Vibratory machines have been well known for many years for a large number of different uses, including screening of cohesive powder and sticky materials, compacting of concrete mixtures and powders, tamping of soil and asphalt, shaking-out of molds and casting, crushing, milling and mixing power of powders, deburring and finishing of casting with intricate shaping, and bin activation. Such machines further find application in a plurality of fields, including the construction industry, manufacture of building materials, processing of raw materials, mining, metallurgy, mechanical engineering, foundry associated applications, manufacture of ceramics and powders, the food industry, pharmaceuticals and chemicals.
Numerous different types of unbalanced vibrator units employing rotating shafts and eccentrically fixed weights, are utilized to drive these vibratory machines and devices. In particular, it is common to find unbalanced vibration motors or vibrators with external drive motors, used to drive different vibratory machines, which are supported on "soft" elastic mounts. The natural frequencies of these over-tuned machines are essentially less than the forced frequency of the vibrator units driving them, and such vibration units do not require adjustment or tuning. These vibrator units are supplied on the market as "ready-made" replaceable assemblies, such that use and service of such units are simple, relatively cheap and convenient.
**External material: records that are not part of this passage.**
(* ================================================================== *)
(** ** The deletion-confirmation wait *)

Section DeletionWait.
Context {W : World}.
Variable id : string.

Abbreviation not_found := (ResourceNotFound AgentCore).

Lemma probe_round_shift attempt (l : list (exn + runtime_details)) :
  imap (probe_round id attempt ∘ S) l = imap (probe_round id (attempt + 1)) l.
Proof.
  apply imap_ext. intros i x _. unfold probe_round. simpl.
  do 3 f_equal. lia.
Qed.

Lemma wait_loop_rounds fuel attempt :
  wp (Cleanup.wait_loop (W:=W) id fuel attempt) (fun o tr =>
    exists answers,
      effects tr = concat (imap (probe_round id attempt) answers) /\
      length answers <= Nat.min fuel (Cleanup.max_attempts - attempt) /\
      ((o = Ret (Some true) /\
        exists init, answers = init ++ [inl not_found] /\ Forall pending init) \/
       (o = Ret None /\ Forall pending answers /\
        length answers = Nat.min fuel (Cleanup.max_attempts - attempt)))).
Proof.
  assert (Hmax : Cleanup.max_attempts = 20) by reflexivity.
  revert attempt. induction fuel as [|fuel IH]; intros attempt;
    cbn [Cleanup.wait_loop].
  - apply wp_ret. exists []. split; [done|]. split; [cbn [length]; lia|].
    right. repeat split; auto.
  - destruct (attempt <? Cleanup.max_attempts) eqn:Hlt.
    2:{ apply wp_ret. apply Nat.ltb_ge in Hlt. exists [].
        split; [done|]. split; [cbn [length]; lia|]. right.
        repeat split; auto. cbn [length]. lia. }
    apply Nat.ltb_lt in Hlt.
    assert (Hbudget : Nat.min (S fuel) (Cleanup.max_attempts - attempt)
                      = S (Nat.min fuel (Cleanup.max_attempts - (attempt + 1)))).
    { lia. }
    rewrite Hbudget.
    wp_go.
    + (* the probe raised not-found *)
      apply is_modeled_spec in Heqb. subst e.
      exists [inl not_found]. split.
      { cbn. unfold probe_round. repeat f_equal; lia. }
      split; [cbn [length]; lia|]. left. split; [done|]. exists []. auto.
    + (* the probe raised something else *)
      apply is_modeled_false in Heqb.
      eapply wp_mono; [apply IH|].
      intros o tr (answers & Htr & Hlen & Hres).
      exists (inl e :: answers). split.
      { rewrite !effects_app, Htr. cbn. rewrite probe_round_shift.
        unfold probe_round at 1. repeat f_equal; lia. }
      split; [cbn [length]; lia|].
      destruct Hres as [(-> & init & -> & Hinit)|(-> & Hall & Hn)].
      * left. split; [done|]. exists (inl e :: init). split; [done|].
        constructor; [|done]. unfold pending, ResourceNotFound. congruence.
      * right. split; [done|]. split.
        -- constructor; [|done]. unfold pending, ResourceNotFound. congruence.
        -- cbn [length]. lia.
    + (* the runtime is still there *)
      eapply wp_mono; [apply IH|].
      intros o tr (answers & Htr & Hlen & Hres).
      exists (inr a :: answers). split.
      { rewrite !effects_app, Htr. cbn. rewrite probe_round_shift.
        unfold probe_round at 1. repeat f_equal; lia. }
      split; [cbn [length]; lia|].
      destruct Hres as [(-> & init & -> & Hinit)|(-> & Hall & Hn)].
      * left. split; [done|]. exists (inr a :: init). split; [done|].
        constructor; [|done]. unfold pending, ResourceNotFound. congruence.
      * right. split; [done|]. split.
        -- constructor; [|done]. unfold pending, ResourceNotFound. congruence.
        -- cbn [length]. lia.
Qed.

(** More fuel than the attempts that are left changes nothing: the loop
    test, not the fuel, ends the loop. *)
Lemma wait_loop_fuel fuel attempt extra :
  Cleanup.max_attempts - attempt <= fuel ->
  same_run (Cleanup.wait_loop id (fuel + extra) attempt)
           (Cleanup.wait_loop id fuel attempt).
Proof.
  revert attempt. induction fuel as [|fuel IH]; intros attempt Hle.
  - destruct extra as [|extra]; [done|].
    cbn [Nat.add Cleanup.wait_loop].
    assert (Hge : (attempt <? Cleanup.max_attempts) = false)
      by (apply Nat.ltb_ge; lia).
    rewrite Hge. done.
  - cbn [Nat.add Cleanup.wait_loop].
    destruct (attempt <? Cleanup.max_attempts) eqn:Hlt; [|done].
    apply bind_same_run. intros _. apply bind_same_run. intros [b|]; [done|].
    apply IH. lia.
Qed.

End DeletionWait.

(** C2.  The runtime step of the teardown, [cleanup_agentcore_runtime] on a
    record that was found, in any world.  Its first call is the deletion
    request.  When the request raises, nothing else is called and the step
    returns [False].  When it returns, the step waits: it makes at most 20
    probes of the runtime; probe number [i + 1] comes right after a sleep of
    [min (5 + 2 * (i + 1)) 15] seconds; the step returns [True] at the first
    probe that raises the runtime client's not-found error, every earlier
    probe having answered or raised something else; otherwise it makes all
    20 probes, prints that the verification timed out after 200 seconds and
    returns [False].  Nothing else is called, so the step always ends. *)
Theorem deletion_wait_bounded (W : World) (d : Cleanup.server_details) (s : @PS W) :
  let id := Cleanup.agent_runtime_id d in
  let r := Cleanup.cleanup_agentcore_runtime (Some d) s in
  exists request rest,
    effects (evs r) = ECall (DeleteAgentRuntime id) request :: rest /\
    match request with
    | inl _ => rest = [] /\ res r = Ret false
    | inr _ =>
        exists answers : list (exn + runtime_details),
          rest = concat (imap (fun i a => [ESleep (Nat.min (5 + 2 * (i + 1)) 15);
                                           ECall (GetAgentRuntime id) a]) answers) /\
          length answers <= 20 /\
          ((res r = Ret true /\
            exists init, answers = init ++ [inl (ResourceNotFound AgentCore)] /\
                         Forall (fun a => a <> inl (ResourceNotFound AgentCore)) init) \/
           (res r = Ret false /\
            Forall (fun a => a <> inl (ResourceNotFound AgentCore)) answers /\
            length answers = 20 /\
            printed "   ⚠️ Deletion verification timed out after 200 seconds" (evs r)))
    end.
Proof.
  intros id r. subst id r. revert s.
  change (wp (Cleanup.cleanup_agentcore_runtime (W:=W) (Some d)) (fun o tr =>
    exists request rest,
      effects tr = ECall (DeleteAgentRuntime (Cleanup.agent_runtime_id d)) request :: rest /\
      match request with
      | inl _ => rest = [] /\ o = Ret false
      | inr _ =>
          exists answers : list (exn + runtime_details),
            rest = concat (imap (fun i a => [ESleep (Nat.min (5 + 2 * (i + 1)) 15);
                                             ECall (GetAgentRuntime (Cleanup.agent_runtime_id d)) a])
                                answers) /\
            length answers <= 20 /\
            ((o = Ret true /\
              exists init, answers = init ++ [inl (ResourceNotFound AgentCore)] /\
                           Forall (fun a => a <> inl (ResourceNotFound AgentCore)) init) \/
             (o = Ret false /\
              Forall (fun a => a <> inl (ResourceNotFound AgentCore)) answers /\
              length answers = 20 /\
              printed "   ⚠️ Deletion verification timed out after 200 seconds" tr))
      end)).
  unfold Cleanup.cleanup_agentcore_runtime. wp_go.
  { exists (inl e), []. by rewrite !effects_app. }
  eapply wp_mono; [apply wait_loop_rounds|].
  intros o tr (answers & Htr & Hlen & Hres).
  change (Nat.min Cleanup.max_attempts (Cleanup.max_attempts - 0)) with 20 in Hlen, Hres.
  assert (Hrounds : concat (imap (probe_round (Cleanup.agent_runtime_id d) 0) answers)
                    = concat (imap (fun i a => [ESleep (Nat.min (5 + 2 * (i + 1)) 15);
                                                ECall (GetAgentRuntime (Cleanup.agent_runtime_id d)) a])
                                   answers)).
  { f_equal. apply imap_ext. intros i x _.
    unfold probe_round, Cleanup.sleep_time. do 2 f_equal; lia. }
  destruct Hres as [(-> & init & -> & Hinit)|(-> & Hall & Hn)]; wp_go.
  - exists (inr a). eexists. split.
    { rewrite !effects_app, Htr, Hrounds. cbn. by rewrite app_nil_r. }
    eexists. split; [reflexivity|]. split; [done|]. left. split; [done|].
    by exists init.
  - exists (inr a). eexists. split.
    { rewrite !effects_app, Htr, Hrounds. cbn. by rewrite app_nil_r. }
    eexists. split; [reflexivity|]. split; [done|]. right.
    split; [done|]. split; [done|]. split; [done|].
    apply printed_intro. rewrite !in_app_iff. cbn. auto 10.
Qed.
It is known, however, that the required excitation forces in over-tuned machines must be large, causing great bearing losses and a waste of energy. Another disadvantage for many applications is the fact that they require multifrequency waveforms, rather than the single-frequency sine waveforms generated by an unbalanced vibrator. These applications include vibrator compacting, crystallization, screening, grinding, mixing, and so on, and require a member of harmonics with different frequencies and amplitudes, such as disclosed in U.S. Pat. No. 4,891,190 to Carter and U.S. Pat. No. 4,859,070 to Musschoot.
Also known are vibratory machines in which an unbalanced vibrator unit has an additional weight which is connected to a vibratory device by means of elastic constraints, thereby to provide tuned vibration and to increase the amplitude of the vibratory device under a non-varying single-frequency excitation force. One known form of an unbalanced vibrator unit of this type is used in the "Carriage Mounted Vibrating Charge Feeder," which is shown on page 7 of the Bulletin No. 580-A of the General Kinematics Corporation, entitled "Vibrator process equipment for the cost efficient foundry", published in 1992. These tuned machines undoubtedly save energy when compared with similar, non-tuned machines. However, machine working modes can be sensitive to loading such that, if the working load changes a tuning adjustment may be required. A further disadvantage of these machines is the provision of a single frequency motion of the working unit, which is inherently non-optimal, as discussed above.
There is also known a vibratory machine of another type, which employs a working unit supported by elastic mounts, an impact member with a fixedly attached unbalanced vibrator, and a plurality of elastic shear elements an buffers provided between the impact member and working unit. A harmonic force of the unbalanced vibrator excites the impact member and, due to repeated collisions of the impact member with the elastic buffers, the harmonic force is transformed into a multi-frequency force. This multi-frequency force is conducted to the working unit of the vibratory machine.
A vibrator unit of this type is described in conjunction with a vibration-impact table for mold compaction of concrete mix in USSR Patent No. 1821370. A multifrequency vibration machine of this type has a number of advantages, including the provision of an optimal waveform, high work efficiency and energy saving in comparison to over-tuned machines. The present inventors have found that the use of multi-frequency machines such as described in the above-reference USSR patent facilitates a 75% reduction in the required power input to the drive. A machine of this type, furthermore, costs about half of the cost of an over-tuned machine as described above.
This type of machine is characterized, however, by a temperature instability of the elastic shear elements associated with the impact member, which can lead to a failure, both of these elements and of the machine as a whole. Another shortcoming is the rapid irregular wear of the buffers' surfaces as the result of elliptic trajectories of the impact member relative to the working unit, and resulting skewed impacting of the buffers' surfaces. Both of these disadvantages result in necessary frequent adjustment or tuning of the machine by skilled personnel. Turning in industrial conditions is very labor-consuming and requires special equipment.
Impact vibrator units, which contain electromagnetic vibrators and special adapters, are shown in an article entitled "Vibrations and Schweisstechnik", published by the AEG Actiengesellchaft Company. Such vibrator units are intended for impact activation of the wall of a bin by means of directly acting electromagnetic vibrators. An adapter, provided as a separate unit, includes rubber elements and an impact bolt, which are operative to transfer vibrational forces and unilateral impact impulses to the bin wall, thereby activate bulk material flow.
Disadvantages of this vibrator drive unit include its low power of less than 0.5 kW, and an absence of a force component normal to the impact direction. Both disadvantages are inherent in electromagnetic excitation.